• [Exercise requirements] Instruction for the entries that follow: retype exactly the lines from the line with "- intros Hfit. unfold hello_scenario." to the line with "step (MapDiscard_live ctx _ _ _ Hb1).", both included, and omit all others.

══ Material shown

(** [str()] of a view lying inside a live vector is the text of exactly
    that slice; the heap is left alone. *)
Lemma str_live (h : heap) (b : addr) (off n : N) (d : list char) :
  h !! b = Some d → (N.to_nat off + N.to_nat n ≤ length d)%nat →
  View.str (View.mk (Ptr b off) n) h
  = Some (Val (string_of_list_byte (take (N.to_nat n) (drop (N.to_nat off) d))), h).
Proof.
  intros Hb Hle. unfold View.str, View.cbegin, View.cend, string_from_range.
  cbn [View.data_ View.size_]. rewrite ptr_diff_add.
  by step (load_range_live _ _ _ _ Hb _ Hle).
Qed.

(** C8 — End-to-end scenario and [str].  From any heap, on a target
    whose vectors can hold 16 elements, allocating a
    16-byte [SimpleBuffer], mapping it with [MapDiscard], writing the 16
    bytes of "HELLO, WORLD!!!!" through the view, calling [WriteBack],
    then [MapCurrent] and [str()] returns exactly "HELLO, WORLD!!!!".  In
    general, for a view whose range lies inside a live vector, [str()]
    returns the string made of exactly the [size()] bytes starting at
    [data()], and the heap is unchanged. *)
Theorem str_reads_mapped_bytes {P : Platform} {Context : Type}
    (ctx : Context) (h0 : heap) :
  (16 ≤ max_size →
   hello_scenario ctx h0
   = Some (Val "HELLO, WORLD!!!!"%string,
           <[fresh (dom h0) := list_byte_of_string "HELLO, WORLD!!!!"]> h0))
  ∧ ∀ (v : View) (h : heap) (b : addr) (off : N) (d : list char),
      View.data v = Ptr b off →
      h !! b = Some d →
      (N.to_nat off + N.to_nat (View.size v) ≤ length d)%nat →
      View.str v h
      = Some (Val (string_of_list_byte
                     (take (N.to_nat (View.size v)) (drop (N.to_nat off) d))),
              h)
      ∧ read_bytes v h
        = Some (Val (take (N.to_nat (View.size v)) (drop (N.to_nat off) d)), h).
Proof.
  split.
  - intros Hfit. unfold hello_scenario.
    step (new_spec 16 h0 Hfit).
    set (b := fresh (dom h0)).
    set (h1 := <[b := replicate (N.to_nat 16) "000"%byte]> h0).
    assert (Hb1 : h1 !! b = Some (replicate (N.to_nat 16) "000"%byte))
      by apply lookup_insert_eq.
    step (MapDiscard_live ctx _ _ _ Hb1).
    rewrite (bind_val _ _ _ _ _
               (write_bytes_whole _ _ _ (list_byte_of_string "HELLO, WORLD!!!!")
                  Hb1 eq_refl)).
    unfold SimpleBuffer.SimpleView.WriteBack at 1.
    set (h2 := <[b := list_byte_of_string "HELLO, WORLD!!!!"]> h1).
    rewrite (bind_val _ _ h2 h2 tt) by done.
    assert (Hb2 : h2 !! b = Some (list_byte_of_string "HELLO, WORLD!!!!"))
      by apply lookup_insert_eq.
    step (MapCurrent_live ctx _ _ _ Hb2).
    cbn [get]. rewrite (bind_val _ _ h2 h2 _) by done.
    rewrite (str_live _ _ _ _ _ Hb2) by (cbn; lia).
    unfold h2, h1. rewrite insert_insert_eq. reflexivity.
  - intros [p n] h b off d Hp Hb Hle. cbn in Hp. subst p.
    split; [exact (str_live _ _ _ _ _ Hb Hle) |].
    exact (load_range_live _ _ _ _ Hb _ Hle).
Qed.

════

• [Reply to the exercise]
  - intros Hfit. unfold hello_scenario.
    step (new_spec 16 h0 Hfit).
    set (b := fresh (dom h0)).
    set (h1 := <[b := replicate (N.to_nat 16) "000"%byte]> h0).
    assert (Hb1 : h1 !! b = Some (replicate (N.to_nat 16) "000"%byte))
      by apply lookup_insert_eq.
    step (MapDiscard_live ctx _ _ _ Hb1).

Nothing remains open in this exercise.